Crypto Rules and the Clock: Pasternak-ish Reverie

In the room where laws are weighed like old coins, a quarrel over stablecoin rewards becomes a quiet storm, not a thunderbolt about crypto itself, a scent of ink and memory lingering in the air, while the clock outside the chamber drums out a hymn to time that nobody invited but everyone must hear.

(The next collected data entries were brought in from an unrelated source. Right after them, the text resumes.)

(** The body shared by both lookups, between the outer [try] and
    [catch]. *)
Definition lookupBody (h : Host) (matches : RawItem -> bool)
  : Js.completion SongInPlaylistsResult :=
  let* state := getState h in
  match state with
  | None => Js.Throw Js.TypeError
  | Some state =>
      let currentUserId := user_meta_id state in
      if negb (Js.truthy currentUserId) then Js.Normal emptyResult
      else
        let userPlaylists := userPlaylistsOf h state in
        if (length userPlaylists =? 0)%nat then Js.Normal emptyResult
        else
          let* containing := containingPlaylists h matches userPlaylists in
          Js.Normal
            {| existsInPlaylists := (0 <? length containing)%nat;
               playlists := containing |}
  end.

Definition checkSongInUserPlaylists (h : Host) (songId : Js.value)
  : Js.completion SongInPlaylistsResult :=
  Js.try_catch
    (lookupBody h (entryMatchesId (normalizeId songId)))
    (fun _ => Js.Normal emptyResult).

(** *** The metadata lookup *)

(** [\s] on code units 0..255: tab, line feed, vertical tab, form feed,
    carriage return, space and U+00A0. *)
Definition isSpace (c : ascii) : bool :=
  let n := nat_of_ascii c in
  (n =? 9)%nat || (n =? 10)%nat || (n =? 11)%nat || (n =? 12)%nat
  || (n =? 13)%nat || (n =? 32)%nat || (n =? 160)%nat.

(** [a-zA-Z0-9]. *)
Definition isAlnum (c : ascii) : bool :=
  let n := nat_of_ascii c in
  ((97 <=? n)%nat && (n <=? 122)%nat)
  || ((65 <=? n)%nat && (n <=? 90)%nat)
  || ((48 <=? n)%nat && (n <=? 57)%nat).

(** [toLowerCase] on one code unit below 256. *)
Definition toLowerChar (c : ascii) : ascii :=
  let n := nat_of_ascii c in
  if ((65 <=? n)%nat && (n <=? 90)%nat)
     || ((192 <=? n)%nat && (n <=? 222)%nat && negb (n =? 215)%nat)
  then ascii_of_nat (n + 32)
  else c.

(** [.replace(/[\s\u00A0]+/g, " ")]; [inRun] tells that the previous
    character was white space. *)
Fixpoint collapseSpaces (inRun : bool) (l : list ascii) : list ascii :=
  match l with
  | [] => []
  | c :: l' =>
      if isSpace c then
        if inRun then collapseSpaces true l'
        else " "%char :: collapseSpaces true l'
      else c :: collapseSpaces false l'
  end.

(** [.replace(/[^a-zA-Z0-9\s]/g, "")]. *)
Definition stripPunctuation (l : list ascii) : list ascii :=
  List.filter (fun c => isAlnum c || isSpace c) l.

Fixpoint trimStart (l : list ascii) : list ascii :=
  match l with
  | [] => []
  | c :: l' => if isSpace c then trimStart l' else l
  end.

(** [.trim()]. *)
Definition trim (l : list ascii) : list ascii :=
  rev (trimStart (rev (trimStart l))).

(** [normalize] of the metadata lookup. *)
Definition normalizeMeta (s : Js.value) : string :=
  let str := Js.to_String (Js.coalesce s (Js.Str "")) in
  String.string_of_list_ascii
    (trim
       (stripPunctuation
          (collapseSpaces false
             (map toLowerChar (String.list_ascii_of_string str))))).

Record SongMeta : Type := {
  meta_title : string;
  meta_artist : option string
}.

(** [entry?.artist?.name ?? (Array.isArray(entry?.artists) &&
    entry.artists[0]?.name) ?? (entry?.artists && entry.artists[0] &&
    entry.artists[0].name)]. *)
Definition entryArtist (entry : option Entry) : Js.value :=
  let artists :=
    match entry with
    | Some e => entry_artists e
    | None => ArtistsMissing
    end in
  let viaArray :=
    match artists with
    | ArtistsArray (Some name) => name
    | ArtistsArray None => Js.Undefined
    | _ => Js.Boolean false
    end in
  let viaFirst :=
    match artists with
    | ArtistsArray (Some name) => name
    | _ => Js.Undefined
    end in
  Js.coalesce (Js.coalesce (field entry_artist_name entry) viaArray) viaFirst.

(** The callback of [rawList.some] in the metadata lookup. *)
Definition entryMatchesMeta (targetTitle targetArtist : string)
    (it : RawItem) : bool :=
  let entry := entryOf it in
  let eTitle := normalizeMeta (field entry_title entry) in
  let eArtist := normalizeMeta (entryArtist entry) in
  if String.eqb targetTitle "" then false
  else if negb (String.eqb targetArtist "") then
    String.eqb eTitle targetTitle && String.eqb eArtist targetArtist
  else String.eqb eTitle targetTitle.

Banks And Crypto Firms Clash Over Stablecoin Yields

At the center stands a narrow question, carved with a surgeon’s care: should outsiders such as Coinbase be allowed to pass the yields of stablecoins to those who hold them? Banks speak in measured tones, warning that such a path could drain the old, sturdy deposits from the financial houses that have stood longer than the gossip of markets.

Crypto firms answer with a glint of practical irony, insisting that without this flow the new economy will starve for lack of competition. This single hinge has kept the CLARITY Act trapped in the Senate’s shadowed halls for months, even as the administration proclaims loudly enough to wake the portraits on the walls that a vote is overdue.

Treasury Secretary Scott Bessent stepped into the public square on a Tuesday with a blunt instrument for a parliament of ghosts: Congress, move. Time, he implies, is a scarce coin, and we would be wise to spend it before it slips through our fingers like a dream at dawn.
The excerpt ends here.